Reproduce verbatim the lines of the material below, starting at the line with "f_equal. rewrite <- (Nat.add_0_r" and ending at the line with "pose proof (Z.div_mod (2", both inclusive; skip the rest.
★ ★ ★
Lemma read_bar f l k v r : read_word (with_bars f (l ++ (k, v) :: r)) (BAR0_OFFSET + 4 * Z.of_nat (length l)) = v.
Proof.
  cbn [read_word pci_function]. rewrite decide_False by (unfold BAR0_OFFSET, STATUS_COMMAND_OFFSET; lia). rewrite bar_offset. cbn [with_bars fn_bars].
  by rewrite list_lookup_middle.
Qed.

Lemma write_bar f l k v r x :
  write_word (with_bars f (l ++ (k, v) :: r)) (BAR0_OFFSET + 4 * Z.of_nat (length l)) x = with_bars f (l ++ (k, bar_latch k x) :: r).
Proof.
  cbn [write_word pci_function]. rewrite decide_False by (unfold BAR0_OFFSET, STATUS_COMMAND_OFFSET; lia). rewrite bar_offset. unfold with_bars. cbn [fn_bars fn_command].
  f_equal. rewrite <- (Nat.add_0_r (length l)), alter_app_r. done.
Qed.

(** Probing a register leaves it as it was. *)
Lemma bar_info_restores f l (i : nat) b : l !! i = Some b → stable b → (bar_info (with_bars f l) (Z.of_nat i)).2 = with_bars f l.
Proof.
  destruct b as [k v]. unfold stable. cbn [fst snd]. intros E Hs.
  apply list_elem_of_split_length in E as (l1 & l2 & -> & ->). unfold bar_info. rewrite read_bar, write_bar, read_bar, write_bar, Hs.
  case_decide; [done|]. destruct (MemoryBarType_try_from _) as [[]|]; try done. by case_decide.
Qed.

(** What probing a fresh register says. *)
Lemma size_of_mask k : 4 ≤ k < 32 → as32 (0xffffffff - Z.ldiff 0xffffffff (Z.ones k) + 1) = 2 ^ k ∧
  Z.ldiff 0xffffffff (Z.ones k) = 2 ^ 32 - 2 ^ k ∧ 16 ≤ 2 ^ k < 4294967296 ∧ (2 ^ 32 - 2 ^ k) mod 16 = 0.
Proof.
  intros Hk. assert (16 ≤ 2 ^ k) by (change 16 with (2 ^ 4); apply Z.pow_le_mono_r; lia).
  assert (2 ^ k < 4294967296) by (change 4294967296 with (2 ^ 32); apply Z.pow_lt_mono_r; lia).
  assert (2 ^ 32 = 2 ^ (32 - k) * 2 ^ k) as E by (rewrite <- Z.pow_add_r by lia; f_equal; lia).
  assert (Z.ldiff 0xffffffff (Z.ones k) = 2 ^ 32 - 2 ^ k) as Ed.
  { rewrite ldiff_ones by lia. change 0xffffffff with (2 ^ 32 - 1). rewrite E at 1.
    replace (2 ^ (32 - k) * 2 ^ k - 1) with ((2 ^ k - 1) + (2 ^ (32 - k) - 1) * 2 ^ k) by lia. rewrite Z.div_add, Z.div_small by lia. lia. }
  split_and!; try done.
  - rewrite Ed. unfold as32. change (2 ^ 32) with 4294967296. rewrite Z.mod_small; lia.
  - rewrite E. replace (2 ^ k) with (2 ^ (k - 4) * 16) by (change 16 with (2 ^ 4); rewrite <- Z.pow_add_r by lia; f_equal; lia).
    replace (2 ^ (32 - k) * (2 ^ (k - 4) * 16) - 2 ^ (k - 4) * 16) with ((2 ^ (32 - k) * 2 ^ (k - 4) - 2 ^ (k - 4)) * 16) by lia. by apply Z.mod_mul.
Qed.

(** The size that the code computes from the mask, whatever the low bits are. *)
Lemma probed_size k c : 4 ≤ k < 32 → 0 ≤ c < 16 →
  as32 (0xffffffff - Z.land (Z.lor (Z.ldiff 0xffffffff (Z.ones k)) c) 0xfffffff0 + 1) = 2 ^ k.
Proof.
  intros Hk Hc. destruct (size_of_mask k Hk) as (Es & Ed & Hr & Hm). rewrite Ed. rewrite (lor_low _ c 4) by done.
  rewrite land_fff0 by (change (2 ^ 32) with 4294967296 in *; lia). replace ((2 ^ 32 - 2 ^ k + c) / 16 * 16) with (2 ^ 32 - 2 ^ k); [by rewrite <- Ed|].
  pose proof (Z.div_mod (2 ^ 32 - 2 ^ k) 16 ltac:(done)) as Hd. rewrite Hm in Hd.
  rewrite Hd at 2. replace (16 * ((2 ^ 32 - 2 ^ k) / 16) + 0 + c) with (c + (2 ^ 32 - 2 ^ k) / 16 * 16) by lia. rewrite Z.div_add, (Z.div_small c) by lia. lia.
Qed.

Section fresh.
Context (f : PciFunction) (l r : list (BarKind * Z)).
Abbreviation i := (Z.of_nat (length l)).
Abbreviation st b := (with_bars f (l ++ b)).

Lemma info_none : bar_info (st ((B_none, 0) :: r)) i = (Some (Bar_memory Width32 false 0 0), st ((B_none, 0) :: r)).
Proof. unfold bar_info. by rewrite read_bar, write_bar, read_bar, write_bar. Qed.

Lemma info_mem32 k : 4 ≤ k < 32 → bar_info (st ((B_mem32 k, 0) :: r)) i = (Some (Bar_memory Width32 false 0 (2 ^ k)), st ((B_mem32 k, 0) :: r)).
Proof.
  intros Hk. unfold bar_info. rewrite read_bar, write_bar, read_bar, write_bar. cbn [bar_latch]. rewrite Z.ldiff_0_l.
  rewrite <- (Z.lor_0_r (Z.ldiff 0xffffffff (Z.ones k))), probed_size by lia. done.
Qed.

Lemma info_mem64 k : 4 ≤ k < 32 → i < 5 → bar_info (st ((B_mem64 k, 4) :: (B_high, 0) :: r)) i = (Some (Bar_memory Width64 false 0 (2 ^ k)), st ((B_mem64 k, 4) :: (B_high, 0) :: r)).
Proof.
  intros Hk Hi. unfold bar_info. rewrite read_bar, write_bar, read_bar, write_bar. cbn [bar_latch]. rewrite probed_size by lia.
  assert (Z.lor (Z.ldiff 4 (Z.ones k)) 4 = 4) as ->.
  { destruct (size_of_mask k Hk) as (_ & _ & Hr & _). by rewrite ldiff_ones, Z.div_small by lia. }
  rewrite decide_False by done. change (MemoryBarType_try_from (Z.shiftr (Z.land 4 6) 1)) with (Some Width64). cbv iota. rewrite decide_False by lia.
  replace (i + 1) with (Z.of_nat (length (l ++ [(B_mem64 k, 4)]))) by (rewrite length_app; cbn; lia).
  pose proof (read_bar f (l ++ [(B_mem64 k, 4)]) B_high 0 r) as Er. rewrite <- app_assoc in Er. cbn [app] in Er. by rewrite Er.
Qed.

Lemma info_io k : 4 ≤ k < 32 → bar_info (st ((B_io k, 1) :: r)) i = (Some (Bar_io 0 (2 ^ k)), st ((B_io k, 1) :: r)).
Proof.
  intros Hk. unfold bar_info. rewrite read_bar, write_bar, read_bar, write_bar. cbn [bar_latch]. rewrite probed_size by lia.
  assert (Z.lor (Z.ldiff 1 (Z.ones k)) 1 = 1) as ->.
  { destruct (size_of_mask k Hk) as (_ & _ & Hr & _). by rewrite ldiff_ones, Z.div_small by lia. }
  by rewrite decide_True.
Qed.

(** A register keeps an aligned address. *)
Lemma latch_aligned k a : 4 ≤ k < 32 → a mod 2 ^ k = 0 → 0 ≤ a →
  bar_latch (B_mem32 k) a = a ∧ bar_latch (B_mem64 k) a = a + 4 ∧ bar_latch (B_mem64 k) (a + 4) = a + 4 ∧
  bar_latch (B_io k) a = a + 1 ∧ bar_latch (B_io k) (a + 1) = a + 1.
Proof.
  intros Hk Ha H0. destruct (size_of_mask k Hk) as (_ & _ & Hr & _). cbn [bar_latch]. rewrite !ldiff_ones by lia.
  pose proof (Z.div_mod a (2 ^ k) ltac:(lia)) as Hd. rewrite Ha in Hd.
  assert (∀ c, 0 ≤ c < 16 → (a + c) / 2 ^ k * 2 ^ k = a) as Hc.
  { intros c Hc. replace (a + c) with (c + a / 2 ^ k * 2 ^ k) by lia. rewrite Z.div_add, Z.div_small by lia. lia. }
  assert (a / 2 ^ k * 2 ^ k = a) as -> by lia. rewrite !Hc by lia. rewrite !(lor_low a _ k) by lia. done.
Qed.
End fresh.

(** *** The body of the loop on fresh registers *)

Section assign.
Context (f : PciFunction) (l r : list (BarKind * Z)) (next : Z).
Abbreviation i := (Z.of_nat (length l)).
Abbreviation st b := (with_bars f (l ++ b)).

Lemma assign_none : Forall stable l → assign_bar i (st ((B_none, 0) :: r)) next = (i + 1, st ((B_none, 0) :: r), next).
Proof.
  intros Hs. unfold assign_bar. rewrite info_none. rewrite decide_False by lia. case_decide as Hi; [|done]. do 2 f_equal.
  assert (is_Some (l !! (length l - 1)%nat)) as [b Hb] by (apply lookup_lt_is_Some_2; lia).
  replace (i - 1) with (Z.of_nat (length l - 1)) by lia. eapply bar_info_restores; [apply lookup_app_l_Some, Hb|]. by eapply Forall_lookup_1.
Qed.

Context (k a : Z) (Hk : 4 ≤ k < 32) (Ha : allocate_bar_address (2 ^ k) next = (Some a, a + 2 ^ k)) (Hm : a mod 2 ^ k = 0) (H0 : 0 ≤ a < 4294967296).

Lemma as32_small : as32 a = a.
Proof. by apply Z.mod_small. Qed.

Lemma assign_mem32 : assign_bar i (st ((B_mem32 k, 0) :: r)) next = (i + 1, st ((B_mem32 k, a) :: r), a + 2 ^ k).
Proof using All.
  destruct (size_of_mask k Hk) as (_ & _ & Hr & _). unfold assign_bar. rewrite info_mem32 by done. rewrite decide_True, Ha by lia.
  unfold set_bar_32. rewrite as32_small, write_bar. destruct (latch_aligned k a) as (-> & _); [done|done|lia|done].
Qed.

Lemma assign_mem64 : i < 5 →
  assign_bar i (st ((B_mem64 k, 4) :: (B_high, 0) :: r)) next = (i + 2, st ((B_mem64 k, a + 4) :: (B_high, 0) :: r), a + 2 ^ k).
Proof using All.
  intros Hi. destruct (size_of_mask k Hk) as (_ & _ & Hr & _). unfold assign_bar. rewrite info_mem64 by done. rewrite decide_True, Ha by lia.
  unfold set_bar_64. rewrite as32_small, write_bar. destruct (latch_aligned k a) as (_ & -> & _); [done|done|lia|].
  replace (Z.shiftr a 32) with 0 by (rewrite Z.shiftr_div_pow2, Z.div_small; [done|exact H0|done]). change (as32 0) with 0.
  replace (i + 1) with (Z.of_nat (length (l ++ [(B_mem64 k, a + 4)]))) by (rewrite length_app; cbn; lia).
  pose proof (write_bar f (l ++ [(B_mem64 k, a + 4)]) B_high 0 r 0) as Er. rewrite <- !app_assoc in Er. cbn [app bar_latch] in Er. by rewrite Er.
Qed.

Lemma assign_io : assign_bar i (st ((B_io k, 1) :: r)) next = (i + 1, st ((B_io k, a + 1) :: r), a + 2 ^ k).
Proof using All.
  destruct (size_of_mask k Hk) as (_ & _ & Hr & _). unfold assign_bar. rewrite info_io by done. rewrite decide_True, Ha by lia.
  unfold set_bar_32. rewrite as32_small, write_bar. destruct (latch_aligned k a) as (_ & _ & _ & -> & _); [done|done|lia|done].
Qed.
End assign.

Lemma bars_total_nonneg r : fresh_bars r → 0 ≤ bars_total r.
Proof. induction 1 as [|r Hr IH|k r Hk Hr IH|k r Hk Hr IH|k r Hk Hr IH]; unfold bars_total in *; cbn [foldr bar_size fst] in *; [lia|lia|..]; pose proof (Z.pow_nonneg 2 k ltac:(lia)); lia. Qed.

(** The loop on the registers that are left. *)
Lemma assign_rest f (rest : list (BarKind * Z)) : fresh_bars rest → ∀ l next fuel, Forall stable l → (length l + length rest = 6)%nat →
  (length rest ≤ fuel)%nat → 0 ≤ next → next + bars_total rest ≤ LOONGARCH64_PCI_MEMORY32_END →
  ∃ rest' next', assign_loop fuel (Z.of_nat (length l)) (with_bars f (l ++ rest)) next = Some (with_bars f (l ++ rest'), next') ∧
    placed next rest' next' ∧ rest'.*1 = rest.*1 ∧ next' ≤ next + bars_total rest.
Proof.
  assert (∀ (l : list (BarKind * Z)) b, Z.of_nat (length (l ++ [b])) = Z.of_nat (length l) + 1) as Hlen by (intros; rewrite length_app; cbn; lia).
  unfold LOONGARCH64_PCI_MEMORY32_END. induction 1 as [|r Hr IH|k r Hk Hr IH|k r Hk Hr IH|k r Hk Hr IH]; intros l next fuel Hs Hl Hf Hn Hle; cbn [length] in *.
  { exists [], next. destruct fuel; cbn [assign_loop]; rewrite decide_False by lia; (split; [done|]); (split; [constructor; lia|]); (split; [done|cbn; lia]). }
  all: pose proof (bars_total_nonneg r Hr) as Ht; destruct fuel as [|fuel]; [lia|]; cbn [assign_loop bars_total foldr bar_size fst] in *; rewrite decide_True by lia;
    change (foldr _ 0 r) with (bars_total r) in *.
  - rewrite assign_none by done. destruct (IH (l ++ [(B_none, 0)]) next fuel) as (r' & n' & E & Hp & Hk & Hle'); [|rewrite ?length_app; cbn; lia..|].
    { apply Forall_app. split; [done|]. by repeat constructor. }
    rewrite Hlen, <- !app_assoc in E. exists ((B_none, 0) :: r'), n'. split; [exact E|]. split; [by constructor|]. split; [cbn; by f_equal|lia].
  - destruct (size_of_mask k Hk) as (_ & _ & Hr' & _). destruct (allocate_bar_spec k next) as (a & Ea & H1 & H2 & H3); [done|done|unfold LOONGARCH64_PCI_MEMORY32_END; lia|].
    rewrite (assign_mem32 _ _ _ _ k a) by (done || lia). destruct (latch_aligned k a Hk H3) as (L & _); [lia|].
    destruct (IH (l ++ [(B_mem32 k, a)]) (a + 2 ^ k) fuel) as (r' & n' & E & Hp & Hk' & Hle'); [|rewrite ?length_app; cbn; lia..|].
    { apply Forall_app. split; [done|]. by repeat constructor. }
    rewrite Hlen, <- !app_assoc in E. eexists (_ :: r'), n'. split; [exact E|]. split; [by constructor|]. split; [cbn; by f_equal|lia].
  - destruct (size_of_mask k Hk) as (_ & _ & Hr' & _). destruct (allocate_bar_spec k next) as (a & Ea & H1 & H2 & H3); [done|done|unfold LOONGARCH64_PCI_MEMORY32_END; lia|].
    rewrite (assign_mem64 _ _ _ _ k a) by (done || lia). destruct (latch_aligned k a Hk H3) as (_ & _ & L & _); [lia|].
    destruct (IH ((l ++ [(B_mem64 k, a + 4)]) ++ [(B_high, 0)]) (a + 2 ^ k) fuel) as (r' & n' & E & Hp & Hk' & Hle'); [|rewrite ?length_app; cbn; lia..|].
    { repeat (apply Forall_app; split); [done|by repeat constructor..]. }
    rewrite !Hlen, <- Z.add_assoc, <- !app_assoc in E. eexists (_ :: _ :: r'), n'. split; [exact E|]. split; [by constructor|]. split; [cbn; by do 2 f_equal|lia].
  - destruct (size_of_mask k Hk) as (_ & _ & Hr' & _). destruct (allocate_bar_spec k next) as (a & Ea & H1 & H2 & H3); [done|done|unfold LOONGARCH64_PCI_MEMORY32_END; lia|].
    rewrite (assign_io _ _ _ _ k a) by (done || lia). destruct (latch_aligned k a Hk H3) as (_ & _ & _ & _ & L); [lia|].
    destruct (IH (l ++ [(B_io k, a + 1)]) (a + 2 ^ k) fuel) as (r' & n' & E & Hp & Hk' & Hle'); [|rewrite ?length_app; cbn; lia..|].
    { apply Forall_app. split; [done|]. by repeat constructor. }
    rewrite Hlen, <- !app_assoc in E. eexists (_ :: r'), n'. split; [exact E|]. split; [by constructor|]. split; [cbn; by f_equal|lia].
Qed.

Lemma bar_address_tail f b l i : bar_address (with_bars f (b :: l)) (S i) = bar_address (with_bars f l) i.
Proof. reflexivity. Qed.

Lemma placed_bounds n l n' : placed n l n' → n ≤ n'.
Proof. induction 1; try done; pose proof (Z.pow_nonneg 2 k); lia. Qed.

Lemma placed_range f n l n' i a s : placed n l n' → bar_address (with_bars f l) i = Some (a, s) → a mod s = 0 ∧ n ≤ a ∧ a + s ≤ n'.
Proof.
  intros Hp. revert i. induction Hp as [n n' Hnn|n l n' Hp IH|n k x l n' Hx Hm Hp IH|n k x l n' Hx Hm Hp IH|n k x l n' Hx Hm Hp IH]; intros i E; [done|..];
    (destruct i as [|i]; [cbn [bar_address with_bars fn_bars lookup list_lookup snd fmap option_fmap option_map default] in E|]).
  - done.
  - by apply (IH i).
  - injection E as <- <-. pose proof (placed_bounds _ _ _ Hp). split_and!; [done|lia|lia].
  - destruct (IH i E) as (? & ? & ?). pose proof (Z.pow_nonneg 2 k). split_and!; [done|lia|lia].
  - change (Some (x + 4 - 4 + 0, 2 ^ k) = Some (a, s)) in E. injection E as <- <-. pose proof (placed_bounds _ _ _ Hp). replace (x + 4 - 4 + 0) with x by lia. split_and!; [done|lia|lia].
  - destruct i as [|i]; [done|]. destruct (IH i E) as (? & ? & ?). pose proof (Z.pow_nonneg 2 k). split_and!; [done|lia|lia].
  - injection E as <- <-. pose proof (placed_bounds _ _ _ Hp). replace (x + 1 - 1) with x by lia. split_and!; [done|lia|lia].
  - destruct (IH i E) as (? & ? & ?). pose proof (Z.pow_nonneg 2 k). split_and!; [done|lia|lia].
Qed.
★ ★ ★
■ **TASK ANSWER**:
  f_equal. rewrite <- (Nat.add_0_r (length l)), alter_app_r. done.
Qed.

(** Probing a register leaves it as it was. *)
Lemma bar_info_restores f l (i : nat) b : l !! i = Some b → stable b → (bar_info (with_bars f l) (Z.of_nat i)).2 = with_bars f l.
Proof.
  destruct b as [k v]. unfold stable. cbn [fst snd]. intros E Hs.
  apply list_elem_of_split_length in E as (l1 & l2 & -> & ->). unfold bar_info. rewrite read_bar, write_bar, read_bar, write_bar, Hs.
  case_decide; [done|]. destruct (MemoryBarType_try_from _) as [[]|]; try done. by case_decide.
Qed.

(** What probing a fresh register says. *)
Lemma size_of_mask k : 4 ≤ k < 32 → as32 (0xffffffff - Z.ldiff 0xffffffff (Z.ones k) + 1) = 2 ^ k ∧
  Z.ldiff 0xffffffff (Z.ones k) = 2 ^ 32 - 2 ^ k ∧ 16 ≤ 2 ^ k < 4294967296 ∧ (2 ^ 32 - 2 ^ k) mod 16 = 0.
Proof.
  intros Hk. assert (16 ≤ 2 ^ k) by (change 16 with (2 ^ 4); apply Z.pow_le_mono_r; lia).
  assert (2 ^ k < 4294967296) by (change 4294967296 with (2 ^ 32); apply Z.pow_lt_mono_r; lia).
  assert (2 ^ 32 = 2 ^ (32 - k) * 2 ^ k) as E by (rewrite <- Z.pow_add_r by lia; f_equal; lia).
  assert (Z.ldiff 0xffffffff (Z.ones k) = 2 ^ 32 - 2 ^ k) as Ed.
  { rewrite ldiff_ones by lia. change 0xffffffff with (2 ^ 32 - 1). rewrite E at 1.
    replace (2 ^ (32 - k) * 2 ^ k - 1) with ((2 ^ k - 1) + (2 ^ (32 - k) - 1) * 2 ^ k) by lia. rewrite Z.div_add, Z.div_small by lia. lia. }
  split_and!; try done.
  - rewrite Ed. unfold as32. change (2 ^ 32) with 4294967296. rewrite Z.mod_small; lia.
  - rewrite E. replace (2 ^ k) with (2 ^ (k - 4) * 16) by (change 16 with (2 ^ 4); rewrite <- Z.pow_add_r by lia; f_equal; lia).
    replace (2 ^ (32 - k) * (2 ^ (k - 4) * 16) - 2 ^ (k - 4) * 16) with ((2 ^ (32 - k) * 2 ^ (k - 4) - 2 ^ (k - 4)) * 16) by lia. by apply Z.mod_mul.
Qed.

(** The size that the code computes from the mask, whatever the low bits are. *)
Lemma probed_size k c : 4 ≤ k < 32 → 0 ≤ c < 16 →
  as32 (0xffffffff - Z.land (Z.lor (Z.ldiff 0xffffffff (Z.ones k)) c) 0xfffffff0 + 1) = 2 ^ k.
Proof.
  intros Hk Hc. destruct (size_of_mask k Hk) as (Es & Ed & Hr & Hm). rewrite Ed. rewrite (lor_low _ c 4) by done.
  rewrite land_fff0 by (change (2 ^ 32) with 4294967296 in *; lia). replace ((2 ^ 32 - 2 ^ k + c) / 16 * 16) with (2 ^ 32 - 2 ^ k); [by rewrite <- Ed|].
  pose proof (Z.div_mod (2 ^ 32 - 2 ^ k) 16 ltac:(done)) as Hd. rewrite Hm in Hd.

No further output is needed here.